* TRY IT *
Once you have located the line containing "rf_regs : v_regs v2 = v_regs v;" in the material below, return it exactly along with each line after it through the line containing "(Done tt, mkAppWorld s2 n2) /\".

* SUPPLIED ENTRIES *
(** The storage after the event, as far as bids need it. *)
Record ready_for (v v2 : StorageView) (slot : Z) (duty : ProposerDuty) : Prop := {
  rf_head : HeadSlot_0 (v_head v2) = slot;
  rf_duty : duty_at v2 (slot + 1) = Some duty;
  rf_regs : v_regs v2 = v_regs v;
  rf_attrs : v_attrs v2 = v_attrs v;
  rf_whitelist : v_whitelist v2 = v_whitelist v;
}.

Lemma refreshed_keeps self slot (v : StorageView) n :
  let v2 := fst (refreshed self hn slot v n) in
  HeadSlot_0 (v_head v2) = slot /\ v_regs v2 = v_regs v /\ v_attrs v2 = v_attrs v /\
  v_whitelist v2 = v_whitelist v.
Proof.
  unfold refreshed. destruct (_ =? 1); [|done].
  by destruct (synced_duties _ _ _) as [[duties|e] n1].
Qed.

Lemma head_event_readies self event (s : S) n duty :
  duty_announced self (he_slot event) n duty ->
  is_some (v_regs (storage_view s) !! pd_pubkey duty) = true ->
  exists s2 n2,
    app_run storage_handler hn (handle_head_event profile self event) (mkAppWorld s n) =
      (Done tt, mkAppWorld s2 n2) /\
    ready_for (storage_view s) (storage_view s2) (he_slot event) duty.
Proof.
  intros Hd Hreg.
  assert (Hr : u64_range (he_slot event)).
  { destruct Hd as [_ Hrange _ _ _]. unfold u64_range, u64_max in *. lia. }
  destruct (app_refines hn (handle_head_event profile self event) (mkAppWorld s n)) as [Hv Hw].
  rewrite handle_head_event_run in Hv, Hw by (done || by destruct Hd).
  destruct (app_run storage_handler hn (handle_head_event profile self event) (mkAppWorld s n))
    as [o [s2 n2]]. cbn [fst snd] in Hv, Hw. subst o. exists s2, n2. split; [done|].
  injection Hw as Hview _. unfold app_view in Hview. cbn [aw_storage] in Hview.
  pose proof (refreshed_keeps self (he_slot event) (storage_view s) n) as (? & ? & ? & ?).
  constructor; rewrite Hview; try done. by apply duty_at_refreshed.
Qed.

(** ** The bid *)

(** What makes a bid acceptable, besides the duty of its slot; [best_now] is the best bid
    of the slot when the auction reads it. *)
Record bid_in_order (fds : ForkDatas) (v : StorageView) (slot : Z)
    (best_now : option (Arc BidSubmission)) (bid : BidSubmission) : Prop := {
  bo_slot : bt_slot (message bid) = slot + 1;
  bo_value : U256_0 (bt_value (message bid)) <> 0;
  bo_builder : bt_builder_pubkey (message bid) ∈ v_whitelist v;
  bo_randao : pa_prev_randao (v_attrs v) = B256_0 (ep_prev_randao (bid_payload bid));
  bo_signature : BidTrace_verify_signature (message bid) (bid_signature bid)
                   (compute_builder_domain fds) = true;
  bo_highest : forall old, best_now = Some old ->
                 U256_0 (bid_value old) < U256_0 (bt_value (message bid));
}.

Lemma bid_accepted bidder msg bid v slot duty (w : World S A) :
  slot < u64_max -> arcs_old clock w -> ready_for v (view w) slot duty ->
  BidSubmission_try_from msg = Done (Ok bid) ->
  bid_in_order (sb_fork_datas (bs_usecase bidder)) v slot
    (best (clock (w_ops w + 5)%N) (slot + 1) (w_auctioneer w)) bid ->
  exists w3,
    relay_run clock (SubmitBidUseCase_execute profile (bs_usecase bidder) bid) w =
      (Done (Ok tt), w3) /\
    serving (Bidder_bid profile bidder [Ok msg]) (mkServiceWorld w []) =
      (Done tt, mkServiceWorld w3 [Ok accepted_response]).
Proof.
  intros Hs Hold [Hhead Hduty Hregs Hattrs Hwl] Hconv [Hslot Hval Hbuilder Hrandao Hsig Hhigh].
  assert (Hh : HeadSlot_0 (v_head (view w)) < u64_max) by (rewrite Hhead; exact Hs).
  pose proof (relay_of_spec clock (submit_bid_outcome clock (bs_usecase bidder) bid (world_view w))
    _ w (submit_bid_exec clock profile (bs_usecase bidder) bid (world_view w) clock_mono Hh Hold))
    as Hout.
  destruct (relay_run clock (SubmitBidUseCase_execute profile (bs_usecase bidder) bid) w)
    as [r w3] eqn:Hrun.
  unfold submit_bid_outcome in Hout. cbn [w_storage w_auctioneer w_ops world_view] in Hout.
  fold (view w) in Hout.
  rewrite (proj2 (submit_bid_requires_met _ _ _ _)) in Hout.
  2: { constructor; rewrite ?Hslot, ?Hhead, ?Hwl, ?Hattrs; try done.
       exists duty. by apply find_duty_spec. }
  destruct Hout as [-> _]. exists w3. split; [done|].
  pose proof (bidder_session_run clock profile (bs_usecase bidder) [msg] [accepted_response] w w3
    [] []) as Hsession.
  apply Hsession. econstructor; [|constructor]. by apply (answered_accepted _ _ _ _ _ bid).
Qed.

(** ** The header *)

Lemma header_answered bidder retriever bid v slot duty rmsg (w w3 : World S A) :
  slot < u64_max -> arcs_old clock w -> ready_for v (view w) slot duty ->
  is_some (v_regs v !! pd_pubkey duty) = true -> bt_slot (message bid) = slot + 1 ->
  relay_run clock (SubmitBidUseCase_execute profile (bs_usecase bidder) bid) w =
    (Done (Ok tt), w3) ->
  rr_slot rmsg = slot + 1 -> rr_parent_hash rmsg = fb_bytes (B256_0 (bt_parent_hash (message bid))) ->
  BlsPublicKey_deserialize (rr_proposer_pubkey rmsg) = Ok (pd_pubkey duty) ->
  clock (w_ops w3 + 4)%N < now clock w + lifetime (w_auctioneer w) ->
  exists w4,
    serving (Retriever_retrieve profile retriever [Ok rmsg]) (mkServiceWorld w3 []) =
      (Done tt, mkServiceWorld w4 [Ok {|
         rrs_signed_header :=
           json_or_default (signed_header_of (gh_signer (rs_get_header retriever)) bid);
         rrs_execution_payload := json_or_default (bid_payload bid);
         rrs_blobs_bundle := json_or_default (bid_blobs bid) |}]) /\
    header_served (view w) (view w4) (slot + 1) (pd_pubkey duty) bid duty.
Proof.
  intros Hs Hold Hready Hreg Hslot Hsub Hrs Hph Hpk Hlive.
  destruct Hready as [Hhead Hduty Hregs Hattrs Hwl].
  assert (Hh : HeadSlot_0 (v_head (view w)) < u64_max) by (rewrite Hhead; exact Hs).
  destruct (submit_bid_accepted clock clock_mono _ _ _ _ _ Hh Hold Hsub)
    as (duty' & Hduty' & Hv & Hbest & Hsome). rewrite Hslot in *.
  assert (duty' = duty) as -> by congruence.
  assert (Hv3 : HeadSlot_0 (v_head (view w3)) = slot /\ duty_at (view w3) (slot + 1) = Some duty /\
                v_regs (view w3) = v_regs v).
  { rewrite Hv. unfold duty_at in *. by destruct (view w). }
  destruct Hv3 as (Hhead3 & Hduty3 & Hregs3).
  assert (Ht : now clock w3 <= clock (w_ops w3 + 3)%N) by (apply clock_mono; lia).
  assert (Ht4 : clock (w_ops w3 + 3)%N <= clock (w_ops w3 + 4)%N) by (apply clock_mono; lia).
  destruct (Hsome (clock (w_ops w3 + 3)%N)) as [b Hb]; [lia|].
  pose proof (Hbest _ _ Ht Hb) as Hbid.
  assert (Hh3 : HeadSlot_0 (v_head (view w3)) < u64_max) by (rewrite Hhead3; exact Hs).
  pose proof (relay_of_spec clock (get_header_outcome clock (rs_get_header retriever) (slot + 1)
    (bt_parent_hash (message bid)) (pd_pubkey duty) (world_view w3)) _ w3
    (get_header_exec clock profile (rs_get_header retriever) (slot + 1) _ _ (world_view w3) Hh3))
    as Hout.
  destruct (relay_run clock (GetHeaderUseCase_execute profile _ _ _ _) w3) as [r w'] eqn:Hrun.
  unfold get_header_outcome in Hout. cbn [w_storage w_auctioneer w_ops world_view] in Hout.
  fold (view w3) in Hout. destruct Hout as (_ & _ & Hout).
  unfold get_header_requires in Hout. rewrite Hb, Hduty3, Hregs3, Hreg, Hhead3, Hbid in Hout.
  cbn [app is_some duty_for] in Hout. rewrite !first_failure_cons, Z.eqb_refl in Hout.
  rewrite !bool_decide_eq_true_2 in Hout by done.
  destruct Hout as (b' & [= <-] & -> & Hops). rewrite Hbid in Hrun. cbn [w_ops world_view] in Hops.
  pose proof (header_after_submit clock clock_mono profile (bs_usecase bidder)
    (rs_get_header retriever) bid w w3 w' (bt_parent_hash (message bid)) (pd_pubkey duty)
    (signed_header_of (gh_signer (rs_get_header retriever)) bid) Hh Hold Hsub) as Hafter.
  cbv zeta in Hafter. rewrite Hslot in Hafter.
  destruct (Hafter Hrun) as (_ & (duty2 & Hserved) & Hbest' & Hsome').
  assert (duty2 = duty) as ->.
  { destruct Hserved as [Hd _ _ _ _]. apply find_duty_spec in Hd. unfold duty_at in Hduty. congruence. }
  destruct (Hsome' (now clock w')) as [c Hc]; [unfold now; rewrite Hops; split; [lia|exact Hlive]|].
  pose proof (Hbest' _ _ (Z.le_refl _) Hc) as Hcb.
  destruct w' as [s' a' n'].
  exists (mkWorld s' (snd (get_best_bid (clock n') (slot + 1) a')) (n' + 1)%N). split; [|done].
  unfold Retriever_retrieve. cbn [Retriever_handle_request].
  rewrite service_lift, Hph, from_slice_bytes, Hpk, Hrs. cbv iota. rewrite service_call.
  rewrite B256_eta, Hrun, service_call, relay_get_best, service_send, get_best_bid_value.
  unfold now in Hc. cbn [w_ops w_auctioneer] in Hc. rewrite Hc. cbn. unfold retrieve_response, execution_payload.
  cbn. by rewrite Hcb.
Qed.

--

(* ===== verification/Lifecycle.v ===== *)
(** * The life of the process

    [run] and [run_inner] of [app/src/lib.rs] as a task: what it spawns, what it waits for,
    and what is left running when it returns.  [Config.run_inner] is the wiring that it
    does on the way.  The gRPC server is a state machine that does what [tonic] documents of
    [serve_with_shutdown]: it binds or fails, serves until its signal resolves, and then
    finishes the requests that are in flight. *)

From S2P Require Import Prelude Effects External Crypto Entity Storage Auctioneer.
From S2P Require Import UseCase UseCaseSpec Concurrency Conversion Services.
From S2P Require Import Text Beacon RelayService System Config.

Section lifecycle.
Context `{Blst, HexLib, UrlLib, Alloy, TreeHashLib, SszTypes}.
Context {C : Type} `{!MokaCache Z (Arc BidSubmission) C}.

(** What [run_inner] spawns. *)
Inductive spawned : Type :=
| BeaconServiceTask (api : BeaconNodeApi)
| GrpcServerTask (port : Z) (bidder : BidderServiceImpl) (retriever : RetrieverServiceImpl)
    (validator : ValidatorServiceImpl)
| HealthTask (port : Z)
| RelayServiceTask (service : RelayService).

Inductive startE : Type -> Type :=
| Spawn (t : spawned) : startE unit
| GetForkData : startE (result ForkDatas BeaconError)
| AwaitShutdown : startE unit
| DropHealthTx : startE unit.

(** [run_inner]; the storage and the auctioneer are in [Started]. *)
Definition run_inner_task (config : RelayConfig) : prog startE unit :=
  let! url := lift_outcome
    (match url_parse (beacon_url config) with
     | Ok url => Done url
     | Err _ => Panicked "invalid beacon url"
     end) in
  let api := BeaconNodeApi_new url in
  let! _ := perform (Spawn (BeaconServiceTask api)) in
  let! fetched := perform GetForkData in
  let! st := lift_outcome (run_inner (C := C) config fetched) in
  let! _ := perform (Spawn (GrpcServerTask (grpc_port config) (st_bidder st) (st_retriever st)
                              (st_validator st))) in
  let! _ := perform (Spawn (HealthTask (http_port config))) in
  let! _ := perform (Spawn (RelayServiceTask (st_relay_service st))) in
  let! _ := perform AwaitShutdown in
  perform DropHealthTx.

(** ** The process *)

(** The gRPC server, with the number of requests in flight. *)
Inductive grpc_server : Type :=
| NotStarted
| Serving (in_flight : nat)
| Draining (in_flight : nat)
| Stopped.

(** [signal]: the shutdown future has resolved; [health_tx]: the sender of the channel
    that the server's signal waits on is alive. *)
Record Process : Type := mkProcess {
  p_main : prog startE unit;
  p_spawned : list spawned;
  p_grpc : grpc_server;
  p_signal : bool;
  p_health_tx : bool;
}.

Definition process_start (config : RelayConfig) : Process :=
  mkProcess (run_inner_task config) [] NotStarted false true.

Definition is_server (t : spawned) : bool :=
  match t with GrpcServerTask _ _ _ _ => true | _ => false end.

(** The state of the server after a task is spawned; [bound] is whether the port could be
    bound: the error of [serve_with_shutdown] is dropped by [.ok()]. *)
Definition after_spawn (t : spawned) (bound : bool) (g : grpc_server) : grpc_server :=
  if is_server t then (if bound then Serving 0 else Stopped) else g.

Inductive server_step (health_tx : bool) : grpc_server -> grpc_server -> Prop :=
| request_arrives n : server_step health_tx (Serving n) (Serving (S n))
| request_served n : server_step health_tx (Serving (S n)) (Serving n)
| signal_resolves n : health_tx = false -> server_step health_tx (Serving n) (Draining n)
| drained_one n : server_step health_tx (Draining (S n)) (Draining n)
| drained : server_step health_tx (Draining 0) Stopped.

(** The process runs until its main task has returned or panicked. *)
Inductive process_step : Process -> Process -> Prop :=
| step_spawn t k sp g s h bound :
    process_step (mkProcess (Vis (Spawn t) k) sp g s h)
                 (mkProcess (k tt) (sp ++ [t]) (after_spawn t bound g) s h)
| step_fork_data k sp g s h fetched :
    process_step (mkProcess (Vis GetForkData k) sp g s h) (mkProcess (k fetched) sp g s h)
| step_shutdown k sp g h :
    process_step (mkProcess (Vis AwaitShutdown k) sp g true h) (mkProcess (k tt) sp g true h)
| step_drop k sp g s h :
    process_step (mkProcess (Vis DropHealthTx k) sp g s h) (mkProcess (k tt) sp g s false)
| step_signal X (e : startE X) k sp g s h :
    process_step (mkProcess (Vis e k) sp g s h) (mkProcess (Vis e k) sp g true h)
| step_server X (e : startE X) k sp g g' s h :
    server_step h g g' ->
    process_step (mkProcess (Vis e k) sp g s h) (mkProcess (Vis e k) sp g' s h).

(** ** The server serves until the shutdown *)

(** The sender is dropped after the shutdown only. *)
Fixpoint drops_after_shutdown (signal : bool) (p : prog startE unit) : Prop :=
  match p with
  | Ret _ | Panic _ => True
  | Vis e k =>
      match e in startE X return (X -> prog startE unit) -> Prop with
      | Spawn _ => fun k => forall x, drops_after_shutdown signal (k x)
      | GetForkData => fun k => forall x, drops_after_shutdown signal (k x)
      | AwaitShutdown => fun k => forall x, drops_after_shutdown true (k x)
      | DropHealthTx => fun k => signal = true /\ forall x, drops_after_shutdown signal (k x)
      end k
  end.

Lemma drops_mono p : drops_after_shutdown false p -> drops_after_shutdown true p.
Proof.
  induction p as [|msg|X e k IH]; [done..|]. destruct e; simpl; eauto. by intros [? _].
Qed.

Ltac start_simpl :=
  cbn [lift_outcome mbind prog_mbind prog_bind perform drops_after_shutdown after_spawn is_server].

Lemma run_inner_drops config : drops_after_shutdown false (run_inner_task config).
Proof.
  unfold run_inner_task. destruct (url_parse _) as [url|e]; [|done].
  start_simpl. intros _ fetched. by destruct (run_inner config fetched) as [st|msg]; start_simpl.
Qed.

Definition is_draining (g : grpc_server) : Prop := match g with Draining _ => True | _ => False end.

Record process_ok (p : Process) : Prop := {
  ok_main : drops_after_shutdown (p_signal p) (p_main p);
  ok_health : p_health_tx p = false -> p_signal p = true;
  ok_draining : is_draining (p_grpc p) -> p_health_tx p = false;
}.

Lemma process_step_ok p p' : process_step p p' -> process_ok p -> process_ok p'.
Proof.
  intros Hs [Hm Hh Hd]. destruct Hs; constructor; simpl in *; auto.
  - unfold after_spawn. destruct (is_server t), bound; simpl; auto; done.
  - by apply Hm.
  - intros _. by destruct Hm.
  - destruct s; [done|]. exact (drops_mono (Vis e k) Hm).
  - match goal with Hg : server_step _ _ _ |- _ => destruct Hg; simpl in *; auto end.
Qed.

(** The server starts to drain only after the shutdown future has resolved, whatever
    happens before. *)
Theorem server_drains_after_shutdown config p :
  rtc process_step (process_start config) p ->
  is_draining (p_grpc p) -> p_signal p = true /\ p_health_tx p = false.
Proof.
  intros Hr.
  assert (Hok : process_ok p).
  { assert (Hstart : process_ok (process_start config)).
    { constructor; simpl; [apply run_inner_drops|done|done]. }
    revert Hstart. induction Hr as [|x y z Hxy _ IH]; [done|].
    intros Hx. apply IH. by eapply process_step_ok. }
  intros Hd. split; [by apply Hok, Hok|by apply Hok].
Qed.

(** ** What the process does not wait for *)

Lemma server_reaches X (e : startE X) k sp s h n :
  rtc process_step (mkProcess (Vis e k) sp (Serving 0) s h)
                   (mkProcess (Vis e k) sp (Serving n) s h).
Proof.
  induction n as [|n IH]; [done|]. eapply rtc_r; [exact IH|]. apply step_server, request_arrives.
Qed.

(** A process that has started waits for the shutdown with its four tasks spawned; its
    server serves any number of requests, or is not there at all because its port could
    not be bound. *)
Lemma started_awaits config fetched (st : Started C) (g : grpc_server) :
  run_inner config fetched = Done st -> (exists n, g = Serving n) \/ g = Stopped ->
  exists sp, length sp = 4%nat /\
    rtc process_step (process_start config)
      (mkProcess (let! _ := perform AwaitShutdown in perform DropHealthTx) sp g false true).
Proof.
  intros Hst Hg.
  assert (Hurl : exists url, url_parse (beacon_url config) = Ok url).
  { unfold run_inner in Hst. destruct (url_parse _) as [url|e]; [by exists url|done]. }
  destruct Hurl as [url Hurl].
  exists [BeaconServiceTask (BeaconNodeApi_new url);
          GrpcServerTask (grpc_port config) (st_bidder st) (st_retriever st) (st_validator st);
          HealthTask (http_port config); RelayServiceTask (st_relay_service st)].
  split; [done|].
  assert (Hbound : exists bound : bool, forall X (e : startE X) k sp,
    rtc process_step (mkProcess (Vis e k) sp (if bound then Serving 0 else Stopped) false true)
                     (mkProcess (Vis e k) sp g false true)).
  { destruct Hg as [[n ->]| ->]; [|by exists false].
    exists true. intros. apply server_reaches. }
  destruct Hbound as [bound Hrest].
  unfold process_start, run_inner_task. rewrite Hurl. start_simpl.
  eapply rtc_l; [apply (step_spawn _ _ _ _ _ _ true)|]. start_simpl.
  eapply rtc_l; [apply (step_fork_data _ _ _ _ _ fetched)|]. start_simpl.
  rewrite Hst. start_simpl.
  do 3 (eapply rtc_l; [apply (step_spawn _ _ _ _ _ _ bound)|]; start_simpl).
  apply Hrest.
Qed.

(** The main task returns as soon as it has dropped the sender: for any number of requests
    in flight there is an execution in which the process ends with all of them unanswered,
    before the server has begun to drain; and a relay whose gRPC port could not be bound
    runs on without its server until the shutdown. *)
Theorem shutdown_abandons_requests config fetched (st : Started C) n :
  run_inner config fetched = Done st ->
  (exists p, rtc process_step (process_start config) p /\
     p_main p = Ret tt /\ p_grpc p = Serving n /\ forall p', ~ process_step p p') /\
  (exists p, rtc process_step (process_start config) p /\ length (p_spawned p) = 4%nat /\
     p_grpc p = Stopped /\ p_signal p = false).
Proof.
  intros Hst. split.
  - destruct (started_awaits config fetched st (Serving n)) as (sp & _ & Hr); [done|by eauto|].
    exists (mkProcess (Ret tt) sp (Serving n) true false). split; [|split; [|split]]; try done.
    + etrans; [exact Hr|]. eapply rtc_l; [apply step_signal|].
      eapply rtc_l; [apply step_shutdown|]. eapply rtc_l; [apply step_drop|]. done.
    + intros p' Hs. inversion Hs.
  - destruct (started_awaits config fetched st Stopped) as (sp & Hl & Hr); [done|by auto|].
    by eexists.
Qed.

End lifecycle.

* RESPONSE AREA *
  rf_regs : v_regs v2 = v_regs v;
  rf_attrs : v_attrs v2 = v_attrs v;
  rf_whitelist : v_whitelist v2 = v_whitelist v;
}.

Lemma refreshed_keeps self slot (v : StorageView) n :
  let v2 := fst (refreshed self hn slot v n) in
  HeadSlot_0 (v_head v2) = slot /\ v_regs v2 = v_regs v /\ v_attrs v2 = v_attrs v /\
  v_whitelist v2 = v_whitelist v.
Proof.
  unfold refreshed. destruct (_ =? 1); [|done].
  by destruct (synced_duties _ _ _) as [[duties|e] n1].
Qed.

Lemma head_event_readies self event (s : S) n duty :
  duty_announced self (he_slot event) n duty ->
  is_some (v_regs (storage_view s) !! pd_pubkey duty) = true ->
  exists s2 n2,
    app_run storage_handler hn (handle_head_event profile self event) (mkAppWorld s n) =
      (Done tt, mkAppWorld s2 n2) /\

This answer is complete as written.